MATERIAL TO PROCESS below:

(* ===== verification/GoStr.v ===== *)
(** * Byte strings and decimal numbers

    The part of Go's [strings], [strconv] and [fmt] that the program uses on byte strings: the
    [%d] and [%0Nd] verbs, [strconv.ParseUint(s, 10, 32)], [strconv.Atoi], prefix, suffix and
    substring tests, and [strings.Join] with a separator. A Go string is a Rocq [string], one
    [ascii] per byte. *)
From S2P Require Import Prelude.

(** ** Decimal digits *)

(** The decimal digit of [0 <= d < 10]. *)
Definition digit (d : Z) : ascii := ascii_of_N (Z.to_N (48 + d)).

(** The value of a decimal digit, [None] on any other byte. *)
Definition digit_val (c : ascii) : option Z :=
  let n := Z.of_N (N_of_ascii c) in
  if (48 <=? n) && (n <=? 57) then Some (n - 48) else None.

Definition is_digit (c : ascii) : bool :=
  match digit_val c with Some _ => true | None => false end.

(** Digits of [n] in front of [acc], most significant first. [fuel] bounds the digit count. *)
Fixpoint digits (fuel : nat) (n : Z) (acc : string) : string :=
  match fuel with
  | O => acc
  | S f =>
      let acc' := String (digit (n mod 10)) acc in
      if n <? 10 then acc' else digits f (n / 10) acc'
  end.

(** [fmt.Sprintf("%d", n)] for [n >= 0]: [Z.log2 n + 1] binary digits bound the decimal ones. *)
Definition fmt_u (n : Z) : string := digits (S (Z.to_nat (Z.log2 n))) n "".

(** [fmt.Sprintf("%d", n)]. *)
Definition fmt_d (n : Z) : string :=
  if n <? 0 then String.append "-" (fmt_u (- n)) else fmt_u n.

Fixpoint zeros (n : nat) : string :=
  match n with O => "" | S n' => String "0" (zeros n') end.

(** Left-pad with zeros to width [w], as [%0wd] does for a non-negative number. *)
Definition pad_zeros (w : nat) (s : string) : string :=
  String.append (zeros (w - String.length s)) s.

(** Read decimal digits into an accumulator; [None] on a byte that is not a digit. *)
Fixpoint parse_digits (s : string) (acc : Z) : option Z :=
  match s with
  | EmptyString => Some acc
  | String c s' => v ← digit_val c; parse_digits s' (acc * 10 + v)
  end.

(** [strconv.ParseUint(s, 10, 32)]: an empty string, a byte that is not a digit and a value
    above [2^32-1] are errors. *)
Definition ParseUint32 (s : string) : option Z :=
  match s with
  | EmptyString => None
  | _ =>
      v ← parse_digits s 0;
      if v <? 2 ^ 32 then Some v else None
  end.

(** [strconv.Atoi] on a 64-bit target: an optional sign, at least one digit, a value in range. *)
Definition Atoi (s : string) : option Z :=
  let '(neg, body) :=
    match s with
    | String "-" s' => (true, s')
    | String "+" s' => (false, s')
    | _ => (false, s)
    end in
  match body with
  | EmptyString => None
  | _ =>
      v ← parse_digits body 0;
      if neg then if v <=? 2 ^ 63 then Some (- v) else None
      else if v <? 2 ^ 63 then Some v else None
  end.

(** ** Substrings *)

Fixpoint strip_prefix (p s : string) : option string :=
  match p, s with
  | EmptyString, _ => Some s
  | String a p', String b s' => if Ascii.eqb a b then strip_prefix p' s' else None
  | _, _ => None
  end.

(** [strings.HasPrefix]. *)
Definition HasPrefix (s p : string) : bool :=
  match strip_prefix p s with Some _ => true | None => false end.

(** [strings.Contains]. *)
Fixpoint Contains (s sub : string) : bool :=
  HasPrefix s sub || match s with EmptyString => false | String _ s' => Contains s' sub end.

(** [strings.TrimSuffix]: the first position from which exactly the suffix is left is cut off. *)
Fixpoint TrimSuffix (s suf : string) : string :=
  if String.eqb s suf then EmptyString
  else match s with EmptyString => EmptyString | String c s' => String c (TrimSuffix s' suf) end.

(** [strings.HasSuffix]. *)
Fixpoint HasSuffix (s suf : string) : bool :=
  String.eqb s suf || match s with EmptyString => false | String _ s' => HasSuffix s' suf end.

(** [strings.Join(ss, sep)]. *)
Fixpoint Join (sep : string) (ss : list string) : string :=
  match ss with
  | [] => ""
  | [s] => s
  | s :: ss' => String.append s (String.append sep (Join sep ss'))
  end.

(** [filepath.Ext] of a file name without separators: from its last dot on. *)
Fixpoint Ext (s : string) : string :=
  match s with
  | EmptyString => ""
  | String c s' =>
      match Ext s' with
      | EmptyString => if Ascii.eqb c "." then s else ""
      | e => e
      end
  end.

(** Byte-wise lexicographic order, Go's [<=] on strings. *)
Fixpoint str_leb (a b : string) : bool :=
  match a, b with
  | EmptyString, _ => true
  | String _ _, EmptyString => false
  | String x a', String y b' =>
      let nx := N_of_ascii x in
      let ny := N_of_ascii y in
      if (nx <? ny)%N then true
      else if (nx =? ny)%N then str_leb a' b' else false
  end.

(** The [%q] verb: quotes, backslashes and the control characters of ASCII are escaped; bytes
    from 128 on are taken to belong to printable characters, which stay. *)
Definition dquote : string := String "034" "".

Definition hex_digit (n : N) : ascii :=
  if (n <? 10)%N then ascii_of_N (48 + n) else ascii_of_N (87 + n).

Definition quote_char (c : ascii) : string :=
  let n := N_of_ascii c in
  let esc (l : ascii) : string := String "\" (String l "") in
  if (n =? 34)%N || (n =? 92)%N then esc c
  else if (n =? 7)%N then esc "a"%char
  else if (n =? 8)%N then esc "b"%char
  else if (n =? 12)%N then esc "f"%char
  else if (n =? 10)%N then esc "n"%char
  else if (n =? 13)%N then esc "r"%char
  else if (n =? 9)%N then esc "t"%char
  else if (n =? 11)%N then esc "v"%char
  else if (n <? 32)%N || (n =? 127)%N
  then String "\" (String "x" (String (hex_digit (n / 16)) (String (hex_digit (n mod 16)) "")))
  else String c "".

Fixpoint quote_chars (s : string) : string :=
  match s with
  | EmptyString => ""
  | String c s' => String.append (quote_char c) (quote_chars s')
  end.

Definition fmt_q (s : string) : string := Join "" [dquote; quote_chars s; dquote].

(** [%q] of a byte: the character of that number in single quotes. A double quote stays, a single
    quote is escaped; from 128 on a printable character is written in UTF-8, another by its number. *)
Definition fmt_qc (c : ascii) : string :=
  let n := N_of_ascii c in
  let body :=
    if (n =? 39)%N then String "\" (String c "")
    else if (n =? 34)%N then String c ""
    else if (n <? 128)%N then quote_char c
    else if (n <? 161)%N || (n =? 173)%N
    then String.append "\u00" (String (hex_digit (n / 16)) (String (hex_digit (n mod 16)) ""))
    else String (ascii_of_N (192 + n / 64)) (String (ascii_of_N (128 + n mod 64)) "")
  in Join "" ["'"; body; "'"].

(** [s[:len(s)-1]] and [s[len(s)-1]] of a non-empty string. *)
Fixpoint unsnoc (s : string) : option (string * ascii) :=
  match s with
  | EmptyString => None
  | String c s' =>
      match unsnoc s' with
      | None => Some (EmptyString, c)
      | Some (i, l) => Some (String c i, l)
      end
  end.

(** ** Round trips *)

Lemma digit_val_digit d : 0 <= d < 10 -> digit_val (digit d) = Some d.
Proof.
  intros H. unfold digit, digit_val.
  rewrite N_ascii_embedding by lia. rewrite Z2N.id by lia.
  rewrite (proj2 (Z.leb_le _ _)), (proj2 (Z.leb_le _ _)) by lia. simpl. f_equal. lia.
Qed.

Lemma parse_digits_digits f n acc :
  0 <= n < 10 ^ Z.of_nat f -> parse_digits (digits f n acc) 0 = parse_digits acc n.
Proof.
  revert n acc. induction f as [|f IH]; intros n acc [Hn Hlt]; [simpl in *; replace n with 0 by lia; done|].
  cbn [digits]. pose proof (Z.mod_pos_bound n 10 ltac:(lia)) as Hm.
  pose proof (Z.div_mod n 10 ltac:(lia)) as Hdm.
  case_match; zbool.
  - cbn. rewrite digit_val_digit by done. cbn. f_equal. rewrite Z.mod_small; lia.
  - rewrite IH.
    + cbn. rewrite digit_val_digit by done. cbn. f_equal. lia.
    + rewrite Nat2Z.inj_succ, Z.pow_succ_r in Hlt by lia. split; [apply Z.div_pos; lia|].
      apply Z.div_lt_upper_bound; lia.
Qed.

Lemma digits_fuel n : 0 <= n -> n < 10 ^ Z.of_nat (S (Z.to_nat (Z.log2 n))).
Proof.
  intros Hn. rewrite Nat2Z.inj_succ, Z2Nat.id by apply Z.log2_nonneg.
  destruct (decide (n = 0)) as [->|]; [vm_compute; done|].
  pose proof (Z.log2_spec n ltac:(lia)) as [_ H].
  eapply Z.lt_le_trans; [exact H|].
  apply Z.pow_le_mono_l. lia.
Qed.

Lemma parse_fmt_u n : 0 <= n -> parse_digits (fmt_u n) 0 = Some n.
Proof.
  intros Hn. unfold fmt_u. rewrite parse_digits_digits; [done|].
  split; [done|]. by apply digits_fuel.
Qed.

Lemma parse_zeros k s : parse_digits (String.append (zeros k) s) 0 = parse_digits s 0.
Proof. induction k; simpl; [done|]. done. Qed.

Lemma digits_nonempty f n acc : acc <> "" \/ f <> O -> digits f n acc <> "".
Proof.
  revert n acc. induction f as [|f IH]; intros n acc Hacc; simpl; [by destruct Hacc|].
  destruct (n <? 10); [done|]. apply IH. by left.
Qed.

(** Decimal text starts with a digit. *)
Lemma digits_head f n acc :
  f <> O ->
  match digits f n acc with String c _ => Ascii.eqb c "." = false | EmptyString => True end.
Proof.
  revert n acc. induction f as [|f IH]; intros n acc Hf; [done|]. cbn [digits].
  assert (forall d, Ascii.eqb (digit (d mod 10)) "." = false) as Hd.
  { intros d. pose proof (Z.mod_pos_bound d 10 ltac:(lia)) as Hm.
    apply Ascii.eqb_neq. intros H. pose proof (digit_val_digit (d mod 10) Hm) as Hv.
    rewrite H in Hv. done. }
  destruct (n <? 10); [apply Hd|].
  destruct f as [|f]; [cbn [digits]; apply Hd|]. by apply IH.
Qed.

Lemma fmt_u_nonempty n : fmt_u n <> "".
Proof. unfold fmt_u. apply digits_nonempty. by right. Qed.

Lemma append_nonempty_r a b : b <> "" -> String.append a b <> "".
Proof. destruct a; simpl; [done|]. intros _. done. Qed.

Lemma ParseUint32_nonempty s : s <> "" ->
  ParseUint32 s = (v ← parse_digits s 0; if v <? 2 ^ 32 then Some v else None).
Proof. destruct s; [done|]. done. Qed.

Lemma fmt_d_nonneg n : 0 <= n -> fmt_d n = fmt_u n.
Proof. intros H. unfold fmt_d. by rewrite (proj2 (Z.ltb_ge _ _)). Qed.

(** [strconv.ParseUint] reads back what [%d] printed. *)
Lemma ParseUint32_fmt_d n : in_uint32 n -> ParseUint32 (fmt_d n) = Some n.
Proof.
  intros [H1 H2]. rewrite fmt_d_nonneg by done.
  rewrite ParseUint32_nonempty by apply fmt_u_nonempty.
  rewrite parse_fmt_u by lia. cbn. by rewrite (proj2 (Z.ltb_lt _ _)).
Qed.

(** ... and what [%010d], or any other zero padding, printed. *)
Lemma ParseUint32_padded w n : in_uint32 n -> ParseUint32 (pad_zeros w (fmt_d n)) = Some n.
Proof.
  intros [H1 H2]. rewrite fmt_d_nonneg by done. unfold pad_zeros.
  rewrite ParseUint32_nonempty by apply append_nonempty_r, fmt_u_nonempty.
  rewrite parse_zeros, parse_fmt_u by lia. cbn. by rewrite (proj2 (Z.ltb_lt _ _)).
Qed.

Lemma parse_digits_first c s v : parse_digits (String c s) 0 = Some v -> is_digit c = true.
Proof. unfold is_digit. cbn. by destruct (digit_val c). Qed.

(** [strconv.Atoi] reads back a printed non-negative number. *)
Lemma Atoi_fmt_u n : 0 <= n < 2 ^ 63 -> Atoi (fmt_u n) = Some n.
Proof.
  intros [H1 H2]. pose proof (parse_fmt_u n H1) as Hp.
  pose proof (fmt_u_nonempty n) as Hne.
  destruct (fmt_u n) as [|c s] eqn:E; [done|].
  pose proof (parse_digits_first _ _ _ Hp) as Hc.
  unfold Atoi.
  assert (Hs : (match String c s with
                | String "-" s' => (true, s')
                | String "+" s' => (false, s')
                | _ => (false, String c s)
                end) = (false, String c s)).
  { destruct c as [[] [] [] [] [] [] [] []]; vm_compute in Hc; done. }
  rewrite Hs, Hp. cbn. by rewrite (proj2 (Z.ltb_lt _ _)).
Qed.

Lemma str_leb_refl a : str_leb a a = true.
Proof. induction a as [|c a IH]; simpl; [done|]. by rewrite N.ltb_irrefl, N.eqb_refl. Qed.

Lemma str_leb_total a b : str_leb a b = true \/ str_leb b a = true.
Proof.
  revert b. induction a as [|c a IH]; intros [|d b]; simpl; auto.
  destruct (N.ltb_spec (N_of_ascii c) (N_of_ascii d)); [by left|].
  destruct (N.ltb_spec (N_of_ascii d) (N_of_ascii c)); [by right|].
  replace (N_of_ascii d) with (N_of_ascii c) by lia. rewrite N.eqb_refl. apply IH.
Qed.

Lemma append_length a b :
  String.length (String.append a b) = (String.length a + String.length b)%nat.
Proof. induction a as [|c a IH]; simpl; [done|]. by rewrite IH. Qed.

Lemma TrimSuffix_append s suf : TrimSuffix (String.append s suf) suf = s.
Proof.
  induction s as [|c s IH]; [destruct suf; simpl; [done|]; by rewrite Ascii.eqb_refl, String.eqb_refl|].
  change (String.append (String c s) suf) with (String c (String.append s suf)).
  cbn [TrimSuffix]. destruct (String.eqb (String c (String.append s suf)) suf) eqn:E; [|by rewrite IH].
  exfalso. apply String.eqb_eq in E. apply (f_equal String.length) in E.
  simpl in E. rewrite append_length in E. lia.
Qed.

Lemma unsnoc_none s : unsnoc s = None <-> s = "".
Proof. destruct s as [|c s]; simpl; [done|]. destruct (unsnoc s) as [[]|]; done. Qed.

Lemma unsnoc_spec s i c :
  unsnoc s = Some (i, c) <-> s = String.append i (String c EmptyString).
Proof.
  revert i c. induction s as [|d s IH]; intros i c; simpl.
  - split; [done|]. by destruct i.
  - destruct (unsnoc s) as [[j e]|] eqn:E.
    + destruct (IH j e) as [H _]. specialize (H eq_refl). subst s. split.
      * by intros [= <- <-].
      * destruct i as [|x i]; simpl; intros [= -> H]; [by destruct j|].
        destruct (IH i c) as [_ H']. by rewrite H in H'; injection (H' eq_refl) as -> ->.
    + apply unsnoc_none in E as ->. split; [by intros [= <- <-]|].
      destruct i as [|x i]; simpl; intros [=]; subst; [done|]. by destruct i.
Qed.

#[export] Hint Rewrite TrimSuffix_append : go.
#[export] Hint Resolve fmt_u_nonempty append_nonempty_r : go.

End of MATERIAL TO PROCESS.

TASK :: Determine how many lines of the data above hold the word "value". Output that number only.

FINAL ANSWER :: 3